Activity => Take the data below and filter it for lines containing the word "points"; show each line found.

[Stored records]
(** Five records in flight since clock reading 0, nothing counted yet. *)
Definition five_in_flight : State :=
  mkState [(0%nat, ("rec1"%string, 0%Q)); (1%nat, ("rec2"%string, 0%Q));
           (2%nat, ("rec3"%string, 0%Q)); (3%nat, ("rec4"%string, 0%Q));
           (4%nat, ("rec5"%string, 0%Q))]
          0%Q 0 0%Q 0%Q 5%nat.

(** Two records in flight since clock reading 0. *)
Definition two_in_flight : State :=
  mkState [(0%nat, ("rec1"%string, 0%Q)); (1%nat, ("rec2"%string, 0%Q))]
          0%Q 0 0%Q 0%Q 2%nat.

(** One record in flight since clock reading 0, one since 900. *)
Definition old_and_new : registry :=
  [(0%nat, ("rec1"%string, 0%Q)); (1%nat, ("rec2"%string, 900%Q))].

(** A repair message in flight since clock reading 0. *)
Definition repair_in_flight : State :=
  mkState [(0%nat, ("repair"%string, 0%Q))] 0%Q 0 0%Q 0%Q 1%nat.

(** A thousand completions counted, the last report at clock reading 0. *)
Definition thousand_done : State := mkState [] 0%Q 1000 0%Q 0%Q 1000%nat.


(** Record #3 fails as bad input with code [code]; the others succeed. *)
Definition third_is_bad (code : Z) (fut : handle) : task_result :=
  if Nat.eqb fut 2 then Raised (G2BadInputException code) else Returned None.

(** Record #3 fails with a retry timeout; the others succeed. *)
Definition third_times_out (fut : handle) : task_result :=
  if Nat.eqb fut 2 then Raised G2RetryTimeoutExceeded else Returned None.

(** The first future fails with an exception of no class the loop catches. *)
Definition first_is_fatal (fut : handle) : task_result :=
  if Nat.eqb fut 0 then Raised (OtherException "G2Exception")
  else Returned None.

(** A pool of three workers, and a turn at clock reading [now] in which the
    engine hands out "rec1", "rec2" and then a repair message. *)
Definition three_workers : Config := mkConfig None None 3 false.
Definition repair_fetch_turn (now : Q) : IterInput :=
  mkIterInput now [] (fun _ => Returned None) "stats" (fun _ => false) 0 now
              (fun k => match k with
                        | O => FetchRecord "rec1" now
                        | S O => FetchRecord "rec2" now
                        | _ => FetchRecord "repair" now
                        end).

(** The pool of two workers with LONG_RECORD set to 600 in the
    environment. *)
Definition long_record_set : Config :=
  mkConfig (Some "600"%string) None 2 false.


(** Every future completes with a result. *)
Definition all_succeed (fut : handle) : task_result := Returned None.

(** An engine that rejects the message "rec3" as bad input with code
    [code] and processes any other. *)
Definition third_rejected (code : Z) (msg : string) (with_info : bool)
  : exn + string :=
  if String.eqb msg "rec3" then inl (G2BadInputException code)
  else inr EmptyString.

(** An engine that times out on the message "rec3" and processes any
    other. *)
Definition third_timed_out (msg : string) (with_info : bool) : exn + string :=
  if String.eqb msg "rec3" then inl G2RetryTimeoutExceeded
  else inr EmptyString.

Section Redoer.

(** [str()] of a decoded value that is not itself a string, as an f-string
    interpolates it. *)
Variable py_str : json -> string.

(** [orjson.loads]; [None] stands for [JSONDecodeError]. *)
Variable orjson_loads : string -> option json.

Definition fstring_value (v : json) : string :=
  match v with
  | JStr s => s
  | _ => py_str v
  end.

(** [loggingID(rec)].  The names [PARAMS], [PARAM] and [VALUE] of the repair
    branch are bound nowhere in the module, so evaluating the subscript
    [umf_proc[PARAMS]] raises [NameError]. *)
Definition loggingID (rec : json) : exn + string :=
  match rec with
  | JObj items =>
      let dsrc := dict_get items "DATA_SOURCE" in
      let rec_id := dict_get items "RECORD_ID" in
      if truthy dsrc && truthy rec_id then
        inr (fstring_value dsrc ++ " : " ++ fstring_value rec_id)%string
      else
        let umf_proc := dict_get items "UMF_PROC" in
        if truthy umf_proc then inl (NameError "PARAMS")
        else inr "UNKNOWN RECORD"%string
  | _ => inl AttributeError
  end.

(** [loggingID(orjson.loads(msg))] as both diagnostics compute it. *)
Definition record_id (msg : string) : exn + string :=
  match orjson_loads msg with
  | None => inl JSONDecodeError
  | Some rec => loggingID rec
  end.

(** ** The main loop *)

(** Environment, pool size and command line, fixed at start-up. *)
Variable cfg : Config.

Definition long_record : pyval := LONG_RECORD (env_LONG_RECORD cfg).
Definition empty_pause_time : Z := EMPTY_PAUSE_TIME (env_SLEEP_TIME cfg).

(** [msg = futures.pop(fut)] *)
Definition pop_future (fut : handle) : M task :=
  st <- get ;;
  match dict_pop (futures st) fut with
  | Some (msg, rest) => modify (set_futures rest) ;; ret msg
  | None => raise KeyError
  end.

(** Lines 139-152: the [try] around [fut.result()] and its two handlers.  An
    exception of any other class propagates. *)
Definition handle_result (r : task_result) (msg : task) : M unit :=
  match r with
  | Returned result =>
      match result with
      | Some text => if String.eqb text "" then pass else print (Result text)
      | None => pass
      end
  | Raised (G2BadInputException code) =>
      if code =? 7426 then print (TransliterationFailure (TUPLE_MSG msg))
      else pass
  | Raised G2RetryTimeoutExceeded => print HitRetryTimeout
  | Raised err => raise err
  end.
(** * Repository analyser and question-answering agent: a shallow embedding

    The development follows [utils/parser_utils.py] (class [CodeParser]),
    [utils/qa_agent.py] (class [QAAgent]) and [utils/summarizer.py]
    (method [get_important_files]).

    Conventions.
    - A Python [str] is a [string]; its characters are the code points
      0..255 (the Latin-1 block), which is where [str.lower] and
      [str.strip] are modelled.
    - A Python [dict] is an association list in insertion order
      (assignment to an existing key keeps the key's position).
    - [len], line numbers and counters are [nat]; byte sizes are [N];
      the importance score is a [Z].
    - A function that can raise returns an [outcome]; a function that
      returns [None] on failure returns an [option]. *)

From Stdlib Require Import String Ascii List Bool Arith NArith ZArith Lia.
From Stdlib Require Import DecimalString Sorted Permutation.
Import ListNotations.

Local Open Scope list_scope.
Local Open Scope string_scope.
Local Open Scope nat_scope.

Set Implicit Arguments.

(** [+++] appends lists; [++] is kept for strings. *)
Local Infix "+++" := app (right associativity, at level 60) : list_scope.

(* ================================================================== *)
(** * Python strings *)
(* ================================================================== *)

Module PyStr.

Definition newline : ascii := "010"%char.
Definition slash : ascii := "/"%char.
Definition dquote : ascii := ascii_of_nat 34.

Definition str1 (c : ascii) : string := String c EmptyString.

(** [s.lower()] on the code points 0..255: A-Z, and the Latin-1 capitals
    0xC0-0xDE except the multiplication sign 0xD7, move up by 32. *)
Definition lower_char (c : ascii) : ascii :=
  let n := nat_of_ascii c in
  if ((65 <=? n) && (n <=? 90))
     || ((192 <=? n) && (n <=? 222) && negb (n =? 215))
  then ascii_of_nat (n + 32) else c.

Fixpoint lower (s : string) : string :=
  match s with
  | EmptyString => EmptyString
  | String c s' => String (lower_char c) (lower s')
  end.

Output for this exercise =>
    - A Python [str] is a [string]; its characters are the code points
(** [s.lower()] on the code points 0..255: A-Z, and the Latin-1 capitals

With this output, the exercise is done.